▶ _Your objective_:
Gather the lines from the material that contain "right".

▶ _Input for this task_:

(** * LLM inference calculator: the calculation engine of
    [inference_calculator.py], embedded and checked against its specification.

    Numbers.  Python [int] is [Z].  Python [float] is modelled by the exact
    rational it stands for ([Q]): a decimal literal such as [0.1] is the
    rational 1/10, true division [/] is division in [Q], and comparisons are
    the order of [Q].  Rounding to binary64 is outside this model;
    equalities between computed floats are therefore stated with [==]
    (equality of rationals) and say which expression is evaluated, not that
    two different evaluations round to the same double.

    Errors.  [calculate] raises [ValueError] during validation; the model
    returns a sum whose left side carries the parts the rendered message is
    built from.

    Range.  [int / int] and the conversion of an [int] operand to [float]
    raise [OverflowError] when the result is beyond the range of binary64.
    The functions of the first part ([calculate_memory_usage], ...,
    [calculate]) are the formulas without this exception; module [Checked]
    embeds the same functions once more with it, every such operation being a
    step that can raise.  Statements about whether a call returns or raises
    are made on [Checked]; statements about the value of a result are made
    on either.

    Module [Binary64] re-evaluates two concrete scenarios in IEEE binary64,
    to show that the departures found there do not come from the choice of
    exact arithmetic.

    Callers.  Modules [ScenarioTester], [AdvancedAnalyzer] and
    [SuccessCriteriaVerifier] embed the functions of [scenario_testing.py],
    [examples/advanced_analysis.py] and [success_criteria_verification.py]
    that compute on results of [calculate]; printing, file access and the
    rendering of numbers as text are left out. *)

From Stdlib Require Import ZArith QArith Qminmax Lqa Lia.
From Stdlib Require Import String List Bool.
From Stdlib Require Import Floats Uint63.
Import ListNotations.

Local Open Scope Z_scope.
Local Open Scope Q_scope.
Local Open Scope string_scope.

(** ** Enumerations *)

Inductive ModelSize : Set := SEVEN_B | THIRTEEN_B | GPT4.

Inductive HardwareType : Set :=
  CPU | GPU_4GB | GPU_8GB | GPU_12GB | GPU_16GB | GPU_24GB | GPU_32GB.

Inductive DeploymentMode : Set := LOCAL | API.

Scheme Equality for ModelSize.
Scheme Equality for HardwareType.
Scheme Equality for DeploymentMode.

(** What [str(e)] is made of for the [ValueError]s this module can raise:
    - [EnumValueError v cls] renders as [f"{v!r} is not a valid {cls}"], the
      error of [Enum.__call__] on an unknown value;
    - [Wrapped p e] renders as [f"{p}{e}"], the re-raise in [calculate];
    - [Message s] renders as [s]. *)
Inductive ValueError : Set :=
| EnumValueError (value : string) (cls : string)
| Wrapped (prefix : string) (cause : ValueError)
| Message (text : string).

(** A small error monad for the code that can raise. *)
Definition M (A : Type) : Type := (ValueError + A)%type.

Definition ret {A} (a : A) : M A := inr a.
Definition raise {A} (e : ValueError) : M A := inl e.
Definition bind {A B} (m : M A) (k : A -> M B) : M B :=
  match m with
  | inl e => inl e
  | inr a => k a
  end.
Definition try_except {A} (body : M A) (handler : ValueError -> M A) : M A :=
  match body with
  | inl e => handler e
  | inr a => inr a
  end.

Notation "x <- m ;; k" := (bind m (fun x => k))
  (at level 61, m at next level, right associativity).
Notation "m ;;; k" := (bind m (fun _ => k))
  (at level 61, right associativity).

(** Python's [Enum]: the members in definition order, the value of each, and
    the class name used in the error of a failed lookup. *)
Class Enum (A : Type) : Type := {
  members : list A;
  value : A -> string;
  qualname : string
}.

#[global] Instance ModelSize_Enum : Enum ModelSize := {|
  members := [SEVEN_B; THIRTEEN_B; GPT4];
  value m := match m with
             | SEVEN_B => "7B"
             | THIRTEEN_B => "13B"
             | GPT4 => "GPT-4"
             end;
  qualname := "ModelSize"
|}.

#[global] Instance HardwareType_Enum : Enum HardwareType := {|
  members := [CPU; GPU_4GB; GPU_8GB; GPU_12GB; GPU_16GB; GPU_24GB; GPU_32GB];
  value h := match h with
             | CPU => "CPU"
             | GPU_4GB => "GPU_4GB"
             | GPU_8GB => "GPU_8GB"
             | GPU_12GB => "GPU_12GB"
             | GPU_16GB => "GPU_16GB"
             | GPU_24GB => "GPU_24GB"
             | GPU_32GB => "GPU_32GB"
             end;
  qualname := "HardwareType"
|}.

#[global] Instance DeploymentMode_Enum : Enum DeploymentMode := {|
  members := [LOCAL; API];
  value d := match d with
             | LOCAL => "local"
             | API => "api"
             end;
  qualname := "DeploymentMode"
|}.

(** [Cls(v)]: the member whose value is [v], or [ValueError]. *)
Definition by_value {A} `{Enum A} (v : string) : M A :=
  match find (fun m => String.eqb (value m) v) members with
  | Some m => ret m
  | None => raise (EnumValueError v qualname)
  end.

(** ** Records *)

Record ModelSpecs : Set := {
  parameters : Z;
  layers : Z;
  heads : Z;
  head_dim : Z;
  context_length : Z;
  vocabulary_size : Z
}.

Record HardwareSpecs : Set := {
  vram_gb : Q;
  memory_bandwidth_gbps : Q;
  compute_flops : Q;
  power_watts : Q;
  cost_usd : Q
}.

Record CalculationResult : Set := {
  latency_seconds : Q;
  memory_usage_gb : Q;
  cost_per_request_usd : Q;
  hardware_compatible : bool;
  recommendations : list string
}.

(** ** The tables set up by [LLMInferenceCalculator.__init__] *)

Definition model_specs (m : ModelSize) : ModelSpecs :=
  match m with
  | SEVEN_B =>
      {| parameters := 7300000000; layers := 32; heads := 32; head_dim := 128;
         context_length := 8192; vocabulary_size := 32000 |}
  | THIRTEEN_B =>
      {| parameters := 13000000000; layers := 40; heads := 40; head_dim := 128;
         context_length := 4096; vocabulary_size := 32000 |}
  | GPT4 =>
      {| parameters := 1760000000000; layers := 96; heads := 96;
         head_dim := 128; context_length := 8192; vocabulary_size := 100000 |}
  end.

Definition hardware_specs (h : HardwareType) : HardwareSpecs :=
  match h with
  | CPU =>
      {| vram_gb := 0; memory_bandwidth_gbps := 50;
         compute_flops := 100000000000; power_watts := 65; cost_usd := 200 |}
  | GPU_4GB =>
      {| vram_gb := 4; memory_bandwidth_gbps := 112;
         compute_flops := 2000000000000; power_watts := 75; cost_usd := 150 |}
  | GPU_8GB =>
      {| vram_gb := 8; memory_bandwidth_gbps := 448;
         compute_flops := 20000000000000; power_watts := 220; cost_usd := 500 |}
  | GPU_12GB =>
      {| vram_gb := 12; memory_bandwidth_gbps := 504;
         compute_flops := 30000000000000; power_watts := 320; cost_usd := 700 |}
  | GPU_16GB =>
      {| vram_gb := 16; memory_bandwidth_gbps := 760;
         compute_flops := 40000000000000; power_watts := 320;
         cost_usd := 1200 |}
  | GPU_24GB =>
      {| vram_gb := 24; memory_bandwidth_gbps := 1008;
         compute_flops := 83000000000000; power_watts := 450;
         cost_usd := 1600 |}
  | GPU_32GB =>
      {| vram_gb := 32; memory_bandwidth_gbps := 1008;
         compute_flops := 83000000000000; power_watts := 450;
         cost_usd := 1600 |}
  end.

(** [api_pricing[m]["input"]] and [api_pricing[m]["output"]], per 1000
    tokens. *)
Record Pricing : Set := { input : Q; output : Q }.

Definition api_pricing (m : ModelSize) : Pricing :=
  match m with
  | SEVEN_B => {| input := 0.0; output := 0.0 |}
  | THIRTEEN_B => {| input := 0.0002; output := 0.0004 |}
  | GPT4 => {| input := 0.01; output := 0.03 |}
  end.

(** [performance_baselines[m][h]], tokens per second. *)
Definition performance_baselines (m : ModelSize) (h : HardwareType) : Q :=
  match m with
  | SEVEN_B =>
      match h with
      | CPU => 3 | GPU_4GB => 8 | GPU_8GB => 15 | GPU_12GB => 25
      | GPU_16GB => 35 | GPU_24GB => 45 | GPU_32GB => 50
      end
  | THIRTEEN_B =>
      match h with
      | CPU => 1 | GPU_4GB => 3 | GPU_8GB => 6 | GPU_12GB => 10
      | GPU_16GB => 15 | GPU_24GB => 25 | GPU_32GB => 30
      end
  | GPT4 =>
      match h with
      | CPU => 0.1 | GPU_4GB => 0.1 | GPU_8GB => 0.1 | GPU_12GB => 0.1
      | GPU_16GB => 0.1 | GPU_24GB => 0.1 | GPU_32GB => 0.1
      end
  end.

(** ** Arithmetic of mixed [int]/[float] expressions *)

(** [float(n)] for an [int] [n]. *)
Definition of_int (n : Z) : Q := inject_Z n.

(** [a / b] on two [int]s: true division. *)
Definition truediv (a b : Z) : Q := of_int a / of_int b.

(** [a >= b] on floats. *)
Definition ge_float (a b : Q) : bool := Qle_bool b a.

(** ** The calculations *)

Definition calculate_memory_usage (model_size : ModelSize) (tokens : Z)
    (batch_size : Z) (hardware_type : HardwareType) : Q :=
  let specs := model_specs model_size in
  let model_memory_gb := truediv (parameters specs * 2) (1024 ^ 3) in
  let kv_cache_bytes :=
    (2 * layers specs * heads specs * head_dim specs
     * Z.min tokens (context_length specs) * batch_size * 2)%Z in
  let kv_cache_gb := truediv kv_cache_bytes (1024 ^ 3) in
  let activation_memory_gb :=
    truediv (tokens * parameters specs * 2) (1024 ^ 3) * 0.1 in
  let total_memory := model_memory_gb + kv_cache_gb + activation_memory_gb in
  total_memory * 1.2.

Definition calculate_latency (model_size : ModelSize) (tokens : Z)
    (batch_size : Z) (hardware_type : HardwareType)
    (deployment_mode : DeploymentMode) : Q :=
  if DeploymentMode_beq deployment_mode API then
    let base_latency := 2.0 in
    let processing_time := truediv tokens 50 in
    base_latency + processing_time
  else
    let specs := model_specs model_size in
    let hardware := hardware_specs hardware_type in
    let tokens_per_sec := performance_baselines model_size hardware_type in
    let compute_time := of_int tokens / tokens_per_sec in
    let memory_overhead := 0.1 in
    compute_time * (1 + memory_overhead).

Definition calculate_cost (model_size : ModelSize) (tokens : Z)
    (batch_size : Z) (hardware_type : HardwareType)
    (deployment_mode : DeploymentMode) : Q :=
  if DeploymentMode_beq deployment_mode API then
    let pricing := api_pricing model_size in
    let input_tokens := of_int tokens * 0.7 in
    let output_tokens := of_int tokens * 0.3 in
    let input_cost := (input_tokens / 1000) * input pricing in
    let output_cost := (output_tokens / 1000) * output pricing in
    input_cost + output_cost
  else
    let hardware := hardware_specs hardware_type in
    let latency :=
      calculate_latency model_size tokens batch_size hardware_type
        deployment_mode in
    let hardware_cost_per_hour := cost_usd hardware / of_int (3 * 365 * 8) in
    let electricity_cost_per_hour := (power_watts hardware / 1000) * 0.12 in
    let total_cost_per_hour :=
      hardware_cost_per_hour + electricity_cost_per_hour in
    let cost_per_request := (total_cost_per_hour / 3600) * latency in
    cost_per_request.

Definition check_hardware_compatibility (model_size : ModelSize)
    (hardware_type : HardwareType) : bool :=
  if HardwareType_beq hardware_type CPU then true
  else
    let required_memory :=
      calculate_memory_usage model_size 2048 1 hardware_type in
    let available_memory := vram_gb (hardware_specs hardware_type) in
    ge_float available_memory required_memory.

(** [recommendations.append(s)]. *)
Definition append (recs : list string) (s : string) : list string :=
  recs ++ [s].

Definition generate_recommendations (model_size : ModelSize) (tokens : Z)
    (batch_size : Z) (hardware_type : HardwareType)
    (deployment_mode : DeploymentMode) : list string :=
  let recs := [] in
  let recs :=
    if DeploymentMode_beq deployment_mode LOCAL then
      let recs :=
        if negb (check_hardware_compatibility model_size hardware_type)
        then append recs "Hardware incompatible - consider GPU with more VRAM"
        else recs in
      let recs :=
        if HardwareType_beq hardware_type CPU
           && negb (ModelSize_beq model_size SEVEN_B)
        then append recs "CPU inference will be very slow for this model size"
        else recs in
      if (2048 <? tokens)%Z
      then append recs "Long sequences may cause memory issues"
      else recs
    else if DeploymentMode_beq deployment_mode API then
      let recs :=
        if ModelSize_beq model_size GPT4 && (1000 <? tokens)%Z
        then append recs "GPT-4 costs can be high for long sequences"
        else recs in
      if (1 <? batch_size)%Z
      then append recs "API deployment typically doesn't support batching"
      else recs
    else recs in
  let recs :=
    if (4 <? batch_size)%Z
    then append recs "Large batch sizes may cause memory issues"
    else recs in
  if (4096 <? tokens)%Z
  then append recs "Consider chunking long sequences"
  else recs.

▶ _Answer box_:
  (at level 61, m at next level, right associativity).
  (at level 61, right associativity).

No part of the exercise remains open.